The vocal communication is far clearer in a series of works performed on MSR Classics by the vocal ensemble Résonance under the direction of A. Barron Breland. Here the combinatorial aspect relates entirely to the voices. The blending and contrasting elements of the vocals are quite apparent in the first two works on the CD, arrangements of the traditional spirituals Down to the River to Pray and The Wayfaring Stranger. The heartfelt delivery of these pieces fits well with the two that follow, Sicut Cervus by Palestrina (1525-1594) and Prayer of the Middle Ages by Howard Hanson (1896-1991) – a juxtaposition that seems odd on its face but, thanks to the sensitive ensemble work, in fact comes across effectively despite the pieces’ differing harmonic languages.

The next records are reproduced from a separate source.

(* ===== verification/StepGoroutines.v ===== *)
(** * The step goroutines that outlive their workflow

    [runWorkflow] returns as soon as the context of the run is done, and the
    goroutines of its steps go on: they wait for the answer to their command,
    store what it holds, retry, and send a result nobody receives, while
    [executeTestRun] writes the status, tears the VM down and returns, and
    after that.  [crewed W] is any world [W] with these goroutines: before
    every call the engine makes, those left behind make the steps a schedule
    gives them.  The engine is verified over such a world, for every
    schedule. *)
From stdpp Require Import options.
Set Default Proof Using "Type*".
From S2P Require Import Prelude GoStd GoChan Types Topo Workflow WorkflowRun Effects Config StepExec Interfaces RunWorkflow.
Open Scope string_scope.
Open Scope list_scope.
Open Scope nat_scope.

(** A schedule names, for the [n]-th call of the engine, the steps that come
    before it: the crew and the step whose goroutine moves. *)
Record crewed (W : Type) : Type := mkCrewed {
  cw_world : W;
  cw_crews : list crew;
  cw_sched : nat → list (nat * string);
  cw_turn : nat;
}.
Arguments mkCrewed {W}.
Arguments cw_world {W}.
Arguments cw_crews {W}.
Arguments cw_sched {W}.
Arguments cw_turn {W}.

Definition crewed_start {W : Type} (sched : nat → list (nat * string)) (w : W) : crewed W := mkCrewed w [] sched 0.

Definition with_world {W : Type} (w : W) (x : crewed W) : crewed W := mkCrewed w (cw_crews x) (cw_sched x) (cw_turn x).

(** The run of a crew names its binary: the engine would have panicked
    before it had a workflow. *)
Definition crew_named (k : crew) : Prop := names_binary (tr_TestSuiteID (cr_run k)).

Global Instance crew_named_dec k : Decision (crew_named k).
Proof. unfold crew_named, names_binary. apply _. Defined.

Section crews.
Context {W : Type} `{!EngineStore W, !Runtime W, !AgentCoordinatorInterface W}.

(** The goroutine of step [sid] of the [i]-th crew makes a step, if it can. *)
Definition crew_move (i : nat) (sid : string) : M (crewed W) unit := λ x,
  match cw_crews x !! i with
  | None => Done (tt, x)
  | Some k =>
    if decide (crew_named k) then
      match goroutine_move (cr_ctx k) (cr_run k) (cr_device k) (cr_vm k) sid (cr_gs k) (cr_chan k) (cw_world x) with
      | None => Done (tt, x)
      | Some (Panics why) => Panics why
      | Some (Done (gs, q, w)) =>
        Done (tt, mkCrewed w (<[i := mkCrew (cr_ctx k) (cr_run k) (cr_device k) (cr_vm k) gs q]> (cw_crews x))
                    (cw_sched x) (cw_turn x))
      end
    else Done (tt, x)
  end.

Definition late_moves (l : list (nat * string)) : M (crewed W) unit :=
  for_each l (λ m, crew_move m.1 m.2).

(** The steps that come before a call. *)
Definition tick : M (crewed W) unit := λ x,
  late_moves (cw_sched x (cw_turn x)) (mkCrewed (cw_world x) (cw_crews x) (cw_sched x) (S (cw_turn x))).

Definition beneath {A : Type} (c : M W A) : M (crewed W) A := λ x,
  match c (cw_world x) with
  | Done (a, w) => Done (a, with_world w x)
  | Panics why => Panics why
  end.

Definition among {A : Type} (c : M W A) : M (crewed W) A := _ ← tick; beneath c.

Global Instance crewed_goroutines : Goroutines (crewed W) := λ k x,
  if decide (crew_named k) then Done (tt, mkCrewed (cw_world x) (cw_crews x ++ [k]) (cw_sched x) (cw_turn x))
  else Panics "index out of range [-1]".

Global Instance crewed_store : EngineStore (crewed W) := {|
  UpdateTestRunStatus c id st msg := among (UpdateTestRunStatus c id st msg);
  GetTestResults c id := among (GetTestResults c id);
  SaveTestResult c res := among (SaveTestResult c res);
|}.

Global Instance crewed_runtime : Runtime (crewed W) := {|
  rt_Now := among rt_Now;
  rt_cancelled r x := rt_cancelled r (cw_world x);
  rt_clock x := rt_clock (cw_world x);
  rt_Sleep d := among (rt_Sleep d);
  rt_ResubmitLater run := among (rt_ResubmitLater run);
|}.

Global Instance crewed_agents : AgentCoordinatorInterface (crewed W) := {|
  RegisterVM id := among (RegisterVM id);
  UnregisterVM id := among (UnregisterVM id);
  WaitForAgent c id := among (WaitForAgent c id);
  SendCommand c id cmd := among (SendCommand c id cmd);
|}.

Global Instance crewed_vms `{!VMManagerInterface W} : VMManagerInterface (crewed W) := {|
  CreateVM c d := among (CreateVM c d);
  StartVM c id := among (StartVM c id);
  StopVM c id := among (StopVM c id);
  DestroyVM c id := among (DestroyVM c id);
|}.

Global Instance crewed_allocator `{!AllocatorInterface W} : AllocatorInterface (crewed W) := {|
  al_TryAcquire a := among (al_TryAcquire a);
  al_Release a := among (al_Release a);
|}.

Global Instance crewed_telemetry `{!Telemetry W} : Telemetry (crewed W) := {|
  Publish c e := among (Publish c e);
  LogCancel id by_ := among (LogCancel id by_);
  LogComplete id st d := among (LogComplete id st d);
  LogVMEvent what vm dev run := among (LogVMEvent what vm dev run);
|}.

Global Instance crewed_files `{!FileSystem W} : FileSystem (crewed W) := {|
  os_Getwd := among os_Getwd;
  os_Stat p := among (os_Stat p);
  os_ReadFile p := among (os_ReadFile p);
|}.

(** A step of a goroutine that was left behind. *)
Definition late_step (x x' : crewed W) : Prop := ∃ i sid, crew_move i sid x = Done (tt, x').

Lemma late_moves_steps l x x' : late_moves l x = Done (tt, x') → rtc late_step x x'.
Proof.
  revert x. induction l as [|[i sid] l IH]; intros x E; [by injection E as <-|].
  unfold late_moves in E. cbn [for_each] in E. unfold mbind, M_bind in E. cbn [fst snd] in E.
  destruct (crew_move i sid x) as [[[] x1]|] eqn:E1; [|done]. eapply rtc_l; [by exists i, sid|]. by apply IH.
Qed.

(** What the steps of goroutines keep. *)
Lemma late_step_keeps (P : crewed W → Prop) x x' :
  (∀ i sid k gs q w y, P y → cw_crews y !! i = Some k → crew_named k →
     goroutine_move (cr_ctx k) (cr_run k) (cr_device k) (cr_vm k) sid (cr_gs k) (cr_chan k) (cw_world y) = Some (Done (gs, q, w)) →
     P (mkCrewed w (<[i := mkCrew (cr_ctx k) (cr_run k) (cr_device k) (cr_vm k) gs q]> (cw_crews y)) (cw_sched y) (cw_turn y))) →
  rtc late_step x x' → P x → P x'.
Proof.
  intros HP Hr. induction Hr as [x|x x1 x2 (i & sid & E) _ IH]; [done|]. intros Hx. apply IH. clear IH.
  unfold crew_move in E. destruct (cw_crews x !! i) as [k|] eqn:Ek; [|by injection E as <-].
  case_decide as Hn; [|by injection E as <-].
  destruct (goroutine_move _ _ _ _ _ _ _ _) as [[[[gs q] w]|]|] eqn:Eg; [|done|by injection E as <-].
  injection E as <-. by eapply HP.
Qed.

(** The calls of the engine: steps of goroutines, then the call. *)
Lemma among_steps {A} (c : M W A) x a x' :
  among c x = Done (a, x') →
  ∃ x1 w, rtc late_step (mkCrewed (cw_world x) (cw_crews x) (cw_sched x) (S (cw_turn x))) x1 ∧
    c (cw_world x1) = Done (a, w) ∧ x' = with_world w x1.
Proof.
  unfold among, mbind, M_bind, tick. intros E. destruct (late_moves _ _) as [[[] x1]|] eqn:E1; [|done].
  unfold beneath in E. destruct (c (cw_world x1)) as [[b w]|] eqn:Ec; [|done]. injection E as <- <-.
  exists x1, w. split; [by eapply late_moves_steps|done].
Qed.

End crews.

(** ** The goroutines left behind do not make a world panic *)

Section safe.
Context {W : Type} `{!EngineStore W, !Runtime W, !AgentCoordinatorInterface W, !SafeStore W, !SafeRuntime W, !SafeAgents W}.

Global Instance total_crew_move i sid : Total (W:=crewed W) (crew_move i sid).
Proof.
  intros x. unfold crew_move. destruct (cw_crews x !! i) as [k|]; [|eauto]. case_decide as Hn; [|eauto].
  destruct (goroutine_move _ _ _ _ _ _ _ _) as [[[[gs q] w]|why]|] eqn:E; [eauto| |eauto].
  by apply goroutine_move_safe in E.
Qed.

Global Instance total_late_moves l : Total (W:=crewed W) (late_moves l).
Proof. unfold late_moves. apply _. Qed.

Global Instance total_among {A} (c : M W A) : Total c → Total (among c).
Proof.
  intros Hc. unfold among. apply total_bind; [|intros _].
  - intros x. unfold tick. apply total_late_moves.
  - intros x. destruct (Hc (cw_world x)) as (a & w & E). unfold beneath. rewrite E. eauto.
Qed.

Global Instance crewed_safe_goroutines : SafeGoroutines (W:=crewed W).
Proof. intros k Hk x. unfold rt_LeaveRunning, crewed_goroutines. rewrite decide_True by done. eauto. Qed.
Global Instance crewed_safe_store : SafeStore (crewed W).
Proof. split; intros; apply total_among, _. Qed.
Global Instance crewed_safe_runtime : SafeRuntime (crewed W).
Proof. split; intros; apply total_among, _. Qed.
Global Instance crewed_safe_agents : SafeAgents (crewed W).
Proof. split; intros; apply total_among, _. Qed.
Global Instance crewed_safe_vms `{!VMManagerInterface W, !SafeVMs W} : SafeVMs (crewed W).
Proof. split; intros; apply total_among, _. Qed.
Global Instance crewed_safe_allocator `{!AllocatorInterface W, !SafeAllocator W} : SafeAllocator (crewed W).
Proof. split; intros; apply total_among, _. Qed.
Global Instance crewed_safe_telemetry `{!Telemetry W, !SafeTelemetry W} : SafeTelemetry (crewed W).
Proof. split; intros; apply total_among, _. Qed.
Global Instance crewed_safe_files `{!FileSystem W, !SafeFiles W} : SafeFiles (crewed W).
Proof. split; intros; apply total_among, _. Qed.

End safe.

(** ** Witness: the diamond workflow *)

Lemma runWorkflow_returns_witness : ∃ x',
  runWorkflow Background diamond_run sample_device "vm" (same_visits diamond) id diamond_suite
    (crewed_start (λ _, []) all_pass) = Done (Some WfOk, x').
Proof.
  destruct (runWorkflow_returns Background diamond_run sample_device "vm" (same_visits diamond) id
    diamond_suite (crewed_start (λ _, []) all_pass) (same_visits_legal diamond) ltac:(done)) as (out & x' & H & _).
  exists x'. rewrite H. vm_compute in H. injection H as <- <-. reflexivity.
Defined.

All these works constitute an introduction of sorts to Requiem by Herbert Howells (1892-1983), which takes up more than half of the very short length of this disc (the whole of which runs just 36½ minutes). Like Hanson, Howells is sensitive both to the time period in which he is composing and to those that came before. Howells’ Requiem does not use the traditional elements of works with this title, instead splitting “Requiem Aeternam” into two short parts and mixing them with “Salvatore Mundi,” Psalms 23 and 121, and finally “I Heard a Voice from Heaven,” an English-language conclusion whose insistence on uplift is somewhat overdone despite being well-sung by soloists and chorus alike. The overall effect of the Howells work is uplifting but strangely devoid of overt religiosity, despite the topic and choice of texts. This Requiem produces a feeling of peacefulness and warmth rather than a prayer to a Creator on behalf of those who have left their earthly existence. The CD concludes with Pilgrims’ Hymn by Stephen Paulus (1949-2014), which combines some of the feeling of the traditional spirituals with that of Howells’ Requiem. Like everything on the CD, Paulus’ work is very well-sung, with warmth aplenty and fine blending of voices. The overall title of the disc is “Pilgrimage,” although there is not really much sense of spiritual progress here, the works all being on or aimed at a higher plane from start to finish. Furthermore, if there is travel, it is strictly short-distance, given the brevity of the disc. Fans of fine choral performance will nevertheless find a plenitude of enjoyment here, if perhaps not as much of a journey toward spirituality as the CD’s title would indicate.